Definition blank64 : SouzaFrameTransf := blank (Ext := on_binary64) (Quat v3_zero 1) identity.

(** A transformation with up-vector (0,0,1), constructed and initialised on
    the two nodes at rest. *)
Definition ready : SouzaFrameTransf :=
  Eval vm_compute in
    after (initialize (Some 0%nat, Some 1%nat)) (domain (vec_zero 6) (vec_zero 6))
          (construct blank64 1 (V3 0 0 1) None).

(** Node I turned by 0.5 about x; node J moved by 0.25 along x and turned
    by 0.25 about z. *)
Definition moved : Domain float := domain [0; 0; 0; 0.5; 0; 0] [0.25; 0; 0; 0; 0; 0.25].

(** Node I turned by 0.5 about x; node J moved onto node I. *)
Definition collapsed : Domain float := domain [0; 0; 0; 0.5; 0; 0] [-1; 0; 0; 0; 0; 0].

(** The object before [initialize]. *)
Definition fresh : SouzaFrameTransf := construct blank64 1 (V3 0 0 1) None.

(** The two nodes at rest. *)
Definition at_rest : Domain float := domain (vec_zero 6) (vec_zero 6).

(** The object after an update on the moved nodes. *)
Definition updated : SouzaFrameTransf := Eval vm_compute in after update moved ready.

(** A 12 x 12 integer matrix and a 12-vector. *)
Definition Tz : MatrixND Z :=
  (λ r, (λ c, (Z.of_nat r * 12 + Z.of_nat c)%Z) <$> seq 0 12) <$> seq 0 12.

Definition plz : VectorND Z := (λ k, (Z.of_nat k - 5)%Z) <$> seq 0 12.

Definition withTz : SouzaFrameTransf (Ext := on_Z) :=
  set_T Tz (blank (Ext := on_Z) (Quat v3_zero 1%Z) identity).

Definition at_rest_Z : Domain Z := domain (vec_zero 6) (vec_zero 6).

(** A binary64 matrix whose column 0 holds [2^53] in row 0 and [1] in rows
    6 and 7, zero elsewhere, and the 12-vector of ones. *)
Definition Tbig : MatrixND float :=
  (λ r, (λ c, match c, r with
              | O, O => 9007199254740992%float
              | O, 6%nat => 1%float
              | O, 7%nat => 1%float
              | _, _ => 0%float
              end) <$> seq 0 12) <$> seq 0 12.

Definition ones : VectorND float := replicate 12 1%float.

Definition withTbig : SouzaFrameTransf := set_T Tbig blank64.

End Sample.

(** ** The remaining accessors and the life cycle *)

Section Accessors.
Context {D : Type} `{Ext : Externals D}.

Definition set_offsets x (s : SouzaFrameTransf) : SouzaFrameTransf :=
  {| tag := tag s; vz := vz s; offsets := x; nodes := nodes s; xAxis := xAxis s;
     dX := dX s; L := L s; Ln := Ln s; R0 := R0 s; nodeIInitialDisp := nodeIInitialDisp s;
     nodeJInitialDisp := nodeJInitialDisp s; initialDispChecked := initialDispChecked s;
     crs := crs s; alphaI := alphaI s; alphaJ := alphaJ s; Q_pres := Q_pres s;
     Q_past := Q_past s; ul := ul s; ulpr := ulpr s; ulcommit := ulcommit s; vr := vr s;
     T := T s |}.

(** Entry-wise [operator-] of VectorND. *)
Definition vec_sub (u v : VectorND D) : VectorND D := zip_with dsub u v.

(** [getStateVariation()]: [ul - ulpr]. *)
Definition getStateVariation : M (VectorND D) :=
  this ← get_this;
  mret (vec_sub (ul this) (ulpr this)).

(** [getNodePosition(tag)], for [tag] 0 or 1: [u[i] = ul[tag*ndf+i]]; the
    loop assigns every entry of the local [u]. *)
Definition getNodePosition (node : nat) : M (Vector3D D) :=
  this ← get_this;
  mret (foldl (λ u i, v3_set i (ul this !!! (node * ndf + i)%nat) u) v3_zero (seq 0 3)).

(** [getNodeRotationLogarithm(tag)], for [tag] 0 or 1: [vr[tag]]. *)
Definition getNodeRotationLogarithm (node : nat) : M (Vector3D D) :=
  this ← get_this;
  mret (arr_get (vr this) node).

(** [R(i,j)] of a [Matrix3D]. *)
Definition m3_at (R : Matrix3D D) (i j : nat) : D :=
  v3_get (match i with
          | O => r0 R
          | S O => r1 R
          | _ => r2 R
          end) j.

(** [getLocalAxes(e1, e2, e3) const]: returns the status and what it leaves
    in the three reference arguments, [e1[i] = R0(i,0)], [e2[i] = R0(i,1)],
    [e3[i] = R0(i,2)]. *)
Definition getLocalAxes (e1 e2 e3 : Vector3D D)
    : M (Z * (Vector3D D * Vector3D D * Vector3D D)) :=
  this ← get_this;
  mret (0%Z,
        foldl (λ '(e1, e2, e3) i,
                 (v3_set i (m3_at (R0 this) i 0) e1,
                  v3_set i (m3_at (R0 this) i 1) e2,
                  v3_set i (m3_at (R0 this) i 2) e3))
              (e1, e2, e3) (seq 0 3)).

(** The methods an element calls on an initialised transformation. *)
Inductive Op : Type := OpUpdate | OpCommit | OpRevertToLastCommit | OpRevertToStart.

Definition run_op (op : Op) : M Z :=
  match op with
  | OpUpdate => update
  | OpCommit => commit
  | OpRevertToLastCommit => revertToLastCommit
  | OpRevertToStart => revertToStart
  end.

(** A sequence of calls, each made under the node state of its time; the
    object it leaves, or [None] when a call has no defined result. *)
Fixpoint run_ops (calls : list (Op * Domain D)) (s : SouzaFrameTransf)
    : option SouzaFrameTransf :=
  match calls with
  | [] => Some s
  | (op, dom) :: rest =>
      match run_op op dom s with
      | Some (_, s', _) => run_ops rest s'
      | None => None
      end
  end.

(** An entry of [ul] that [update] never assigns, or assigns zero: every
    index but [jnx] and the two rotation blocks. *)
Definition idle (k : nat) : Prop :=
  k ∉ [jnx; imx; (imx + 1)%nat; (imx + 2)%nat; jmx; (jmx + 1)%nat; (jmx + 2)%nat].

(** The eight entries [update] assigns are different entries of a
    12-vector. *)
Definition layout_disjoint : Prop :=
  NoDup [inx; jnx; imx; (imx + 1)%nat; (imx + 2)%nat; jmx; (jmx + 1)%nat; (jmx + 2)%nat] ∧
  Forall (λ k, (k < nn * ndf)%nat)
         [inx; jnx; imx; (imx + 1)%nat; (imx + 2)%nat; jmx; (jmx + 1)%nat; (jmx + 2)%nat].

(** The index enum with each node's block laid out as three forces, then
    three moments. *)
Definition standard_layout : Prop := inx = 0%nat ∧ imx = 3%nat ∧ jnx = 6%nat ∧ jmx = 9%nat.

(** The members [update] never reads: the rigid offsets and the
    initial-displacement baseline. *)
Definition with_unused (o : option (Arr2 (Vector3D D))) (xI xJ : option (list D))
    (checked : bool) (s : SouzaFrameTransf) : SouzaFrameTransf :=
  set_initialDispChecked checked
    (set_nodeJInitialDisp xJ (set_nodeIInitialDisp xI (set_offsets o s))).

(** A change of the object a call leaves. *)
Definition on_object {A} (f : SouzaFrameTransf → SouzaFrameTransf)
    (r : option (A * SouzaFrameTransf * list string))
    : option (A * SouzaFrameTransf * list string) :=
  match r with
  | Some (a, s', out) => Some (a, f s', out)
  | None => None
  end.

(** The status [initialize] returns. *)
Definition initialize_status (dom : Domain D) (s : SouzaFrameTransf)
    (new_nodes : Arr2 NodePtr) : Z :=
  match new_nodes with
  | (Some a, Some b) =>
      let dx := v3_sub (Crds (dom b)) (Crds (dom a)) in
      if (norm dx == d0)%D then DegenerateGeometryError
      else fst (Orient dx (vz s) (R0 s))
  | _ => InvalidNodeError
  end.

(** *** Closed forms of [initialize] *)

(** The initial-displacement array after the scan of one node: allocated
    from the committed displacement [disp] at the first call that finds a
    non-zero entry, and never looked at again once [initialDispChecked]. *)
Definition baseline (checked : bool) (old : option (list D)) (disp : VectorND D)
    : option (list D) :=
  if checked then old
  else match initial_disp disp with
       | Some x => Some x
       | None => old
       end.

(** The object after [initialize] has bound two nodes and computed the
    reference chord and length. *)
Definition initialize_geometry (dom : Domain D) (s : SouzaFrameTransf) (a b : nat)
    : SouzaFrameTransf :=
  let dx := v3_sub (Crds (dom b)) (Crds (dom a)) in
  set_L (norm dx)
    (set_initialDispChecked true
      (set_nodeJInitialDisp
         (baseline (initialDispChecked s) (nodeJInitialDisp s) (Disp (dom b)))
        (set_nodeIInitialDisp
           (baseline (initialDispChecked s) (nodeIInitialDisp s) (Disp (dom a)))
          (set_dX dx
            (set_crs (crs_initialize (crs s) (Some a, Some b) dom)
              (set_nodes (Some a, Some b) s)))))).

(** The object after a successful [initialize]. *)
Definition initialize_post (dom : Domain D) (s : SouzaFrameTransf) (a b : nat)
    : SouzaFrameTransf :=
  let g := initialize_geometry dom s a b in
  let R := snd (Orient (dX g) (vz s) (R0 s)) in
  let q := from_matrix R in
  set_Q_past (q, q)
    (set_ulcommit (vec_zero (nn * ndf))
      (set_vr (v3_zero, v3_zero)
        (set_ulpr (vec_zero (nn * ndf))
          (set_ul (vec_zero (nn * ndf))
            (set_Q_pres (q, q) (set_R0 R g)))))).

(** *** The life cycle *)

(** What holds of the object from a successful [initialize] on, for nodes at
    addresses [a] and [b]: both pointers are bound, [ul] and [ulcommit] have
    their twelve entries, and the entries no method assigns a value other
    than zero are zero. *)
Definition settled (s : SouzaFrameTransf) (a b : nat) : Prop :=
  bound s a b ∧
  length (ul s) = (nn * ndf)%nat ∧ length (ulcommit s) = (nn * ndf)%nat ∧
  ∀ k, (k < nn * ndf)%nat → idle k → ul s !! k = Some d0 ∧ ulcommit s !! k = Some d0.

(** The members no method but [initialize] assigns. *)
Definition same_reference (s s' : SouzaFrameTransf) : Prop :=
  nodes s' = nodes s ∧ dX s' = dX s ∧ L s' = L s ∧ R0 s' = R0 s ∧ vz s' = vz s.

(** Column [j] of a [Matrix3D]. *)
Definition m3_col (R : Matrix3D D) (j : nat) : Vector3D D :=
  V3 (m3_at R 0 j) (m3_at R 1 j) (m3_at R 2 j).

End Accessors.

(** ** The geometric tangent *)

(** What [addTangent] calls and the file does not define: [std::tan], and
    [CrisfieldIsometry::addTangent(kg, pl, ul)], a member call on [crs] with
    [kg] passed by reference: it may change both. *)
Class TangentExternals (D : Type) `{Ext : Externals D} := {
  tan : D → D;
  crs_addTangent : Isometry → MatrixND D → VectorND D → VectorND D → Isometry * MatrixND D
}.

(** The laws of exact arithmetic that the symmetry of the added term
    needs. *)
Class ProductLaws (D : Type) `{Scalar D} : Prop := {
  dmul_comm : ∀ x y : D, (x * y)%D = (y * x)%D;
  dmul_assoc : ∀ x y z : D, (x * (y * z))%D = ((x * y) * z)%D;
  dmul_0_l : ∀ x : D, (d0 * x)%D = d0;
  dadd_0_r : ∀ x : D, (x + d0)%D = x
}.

++++++++

Task statement: Take the line above containing "(** The initial-displacement", the line containing "else match initial_disp disp with", and all lines in between, and copy them exactly without anything else.

Exercise response:
(** The initial-displacement array after the scan of one node: allocated
    from the committed displacement [disp] at the first call that finds a
    non-zero entry, and never looked at again once [initialDispChecked]. *)
Definition baseline (checked : bool) (old : option (list D)) (disp : VectorND D)
    : option (list D) :=
  if checked then old
  else match initial_disp disp with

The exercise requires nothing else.